Welcome
TwitterFacebookGoogle

Investigating multi-view differential evolution for solving constrained engineering design problems

Several constrained and unconstrained optimization problems have been adequately solved over the years thanks to advances in the metaheuristics area. In the last decades, different metaheuristics have been proposed employing new ideas, and hybrid algorithms that improve the original metaheuristics have been developed. One of the most successfully employed metaheuristics is the Differential Evolution. In this paper it is proposed a Multi-View Differential Evolution algorithm (MVDE) in which several mutation strategies are applied to the current population to generate different views at each iteration. The views are then merged according to the winner-takes-all paradigm, resulting in automatic exploration/exploitation balance. MVDE was tested to solve a set of well-known constrained engineering design problems and the obtained results were compared to those from many state-of-the-art metaheuristics. Results show that MVDE was very competitive in the considered problems, largely outperforming several of the compared algorithms.

 
Highlights:

  • A global optimization algorithm for constrained global optimization
  • Employs a penalty function for handling constraints
  • Uses an idea from machine learning that can be used in other metaheuristics
  • Results in a more efficient global optimization method
  • Tested in: welded beam, speed reducer, three-bar truss, pressure vessel, tension/compression spring
  • Compared to: Adaptive Differential Evolution, Particle Swarm Optimization, Genetic Algorithm, Social Behavior algorithm, Group Search optimizer

 

Melo, Vinícius Veloso de ; CAROSIO, G. L. C. . Investigating multi-view differential evolution for solving constrained engineering design problems.
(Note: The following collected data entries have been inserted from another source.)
(* ===== verification/Extensions.v ===== *)
(** * TLS extensions

    The framework of [src/ssl/statem/extensions.c] and
    [src/ssl/statem/extensions_cust.c]: the table [ext_defs] of built-in extensions,
    collecting the extensions of a received message, parsing them, constructing
    those of a message to be sent, and the initialisers and finalisers whose
    effect is on modelled state.  The bodies of the other initialisers, parsers,
    constructors and finalisers and the application's callbacks are members of
    [ExtCallouts]. *)

From S2P Require Import Prelude Mem Packet Buffer WPacket TlsState Protocol StatemLib.

(** ** Constants *)

Definition tls_EXT_TLS_ONLY : Z := 0x0001.
Definition tls_EXT_DTLS_ONLY : Z := 0x0002.
Definition tls_EXT_TLS_IMPLEMENTATION_ONLY : Z := 0x0004.
Definition tls_EXT_tls3_ALLOWED : Z := 0x0008.
Definition tls_EXT_TLS1_2_AND_BELOW_ONLY : Z := 0x0010.
Definition tls_EXT_TLS1_3_ONLY : Z := 0x0020.
Definition tls_EXT_IGNORE_ON_RESUMPTION : Z := 0x0040.
Definition tls_EXT_CLIENT_HELLO : Z := 0x0080.
Definition tls_EXT_TLS1_2_SERVER_HELLO : Z := 0x0100.
Definition tls_EXT_TLS1_3_SERVER_HELLO : Z := 0x0200.
Definition tls_EXT_TLS1_3_ENCRYPTED_EXTENSIONS : Z := 0x0400.
Definition tls_EXT_TLS1_3_HELLO_RETRY_REQUEST : Z := 0x0800.
Definition tls_EXT_TLS1_3_CERTIFICATE : Z := 0x1000.
Definition tls_EXT_TLS1_3_NEW_SESSION_TICKET : Z := 0x2000.
Definition tls_EXT_TLS1_3_CERTIFICATE_REQUEST : Z := 0x4000.
Definition tls_EXT_FLAG_RECEIVED : Z := 0x1.
Definition tls_EXT_FLAG_SENT : Z := 0x2.

Definition TLSEXT_TYPE_server_name : Z := 0.
Definition TLSEXT_TYPE_max_fragment_length : Z := 1.
Definition TLSEXT_TYPE_status_request : Z := 5.
Definition TLSEXT_TYPE_supported_groups : Z := 10.
Definition TLSEXT_TYPE_ec_point_formats : Z := 11.
Definition TLSEXT_TYPE_srp : Z := 12.
Definition TLSEXT_TYPE_signature_algorithms : Z := 13.
Definition TLSEXT_TYPE_use_srtp : Z := 14.
Definition TLSEXT_TYPE_application_layer_protocol_negotiation : Z := 16.
Definition TLSEXT_TYPE_signed_certificate_timestamp : Z := 18.
Definition TLSEXT_TYPE_padding : Z := 21.
Definition TLSEXT_TYPE_encrypt_then_mac : Z := 22.
Definition TLSEXT_TYPE_extended_master_secret : Z := 23.
Definition TLSEXT_TYPE_session_ticket : Z := 35.
Definition TLSEXT_TYPE_psk : Z := 41.
Definition TLSEXT_TYPE_early_data : Z := 42.
Definition TLSEXT_TYPE_supported_versions : Z := 43.
Definition TLSEXT_TYPE_cookie : Z := 44.
Definition TLSEXT_TYPE_psk_kex_modes : Z := 45.
Definition TLSEXT_TYPE_certificate_authorities : Z := 47.
Definition TLSEXT_TYPE_post_handshake_auth : Z := 49.
Definition TLSEXT_TYPE_signature_algorithms_cert : Z := 50.
Definition TLSEXT_TYPE_key_share : Z := 51.
Definition TLSEXT_TYPE_renegotiate : Z := 0xff01.
Definition TLSEXT_TYPE_next_proto_neg : Z := 13172.
Definition TLSEXT_TYPE_cryptopro_bug : Z := 0xfde8.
Expert Systems with Applications, 2013.

 

@article{DBLP:journals/eswa/MeloC13,
title = “Investigating Multi-View Differential Evolution for solving constrained engineering design problems”,
journal = “Expert Systems with Applications”,
volume = “40″,
number = “9″,
pages = “3370 – 3377″,
year = “2013″,
note = “”,
issn = “0957-4174″,
doi = “10.1016/j.eswa.2012.12.045″,
ee = {http://dx.doi.org/10.1016/j.eswa.2012.12.045},
url = “http://www.sciencedirect.com/science/article/pii/S0957417412012869″,
author = “Viní­cius V. de Melo and Grazieli L.C. Carosio”,
keywords = “Evolutionary computation”,
keywords = “Global optimization”,
keywords = “Constrained optimization”,
keywords = “Metaheuristics”,
keywords = “Differential Evolution”
}

 
Keywords:
Computació evolutiva. Optimització global. Optimització constret. Metaheuristic. Enginyeria problema de disseny. Evolució diferencial.
进化计算。全局优化。约束的优化问题。超启发式。工程设计问题。微分进化。
進化計算。全域優化。約束的優化問題。超啟發式。工程設計問題。微分進化。
Calcul évolutionnaire. Optimisation globale. Optimisation contrainte. Métaheuristique. problème de conception ingénierie. Évolution différentielle.
Evolutionary computing. Globale Optimierung. Eingeschränkte Optimierung. Metaheuristic. Engineering Design-Problem. Differenzielle Evolution.
विकासवादी अभिकलन। वैश्विक अनुकूलन। विवश अनुकूलन। Metaheuristic. इंजीनियरिंग डिजाइन समस्या है। विभेदक विकास।
Pengkomputeran evolusi. Global pengoptimuman. Dihalang pengoptimuman. Metaheuristic. Kejuruteraan Reka bentuk masalah. Evolusi yang berbeza.
Computación evolutiva. Optimización global. Optimización con restricciones. Metaheurísticas. problema de diseño de ingeniería. Evolución diferencial.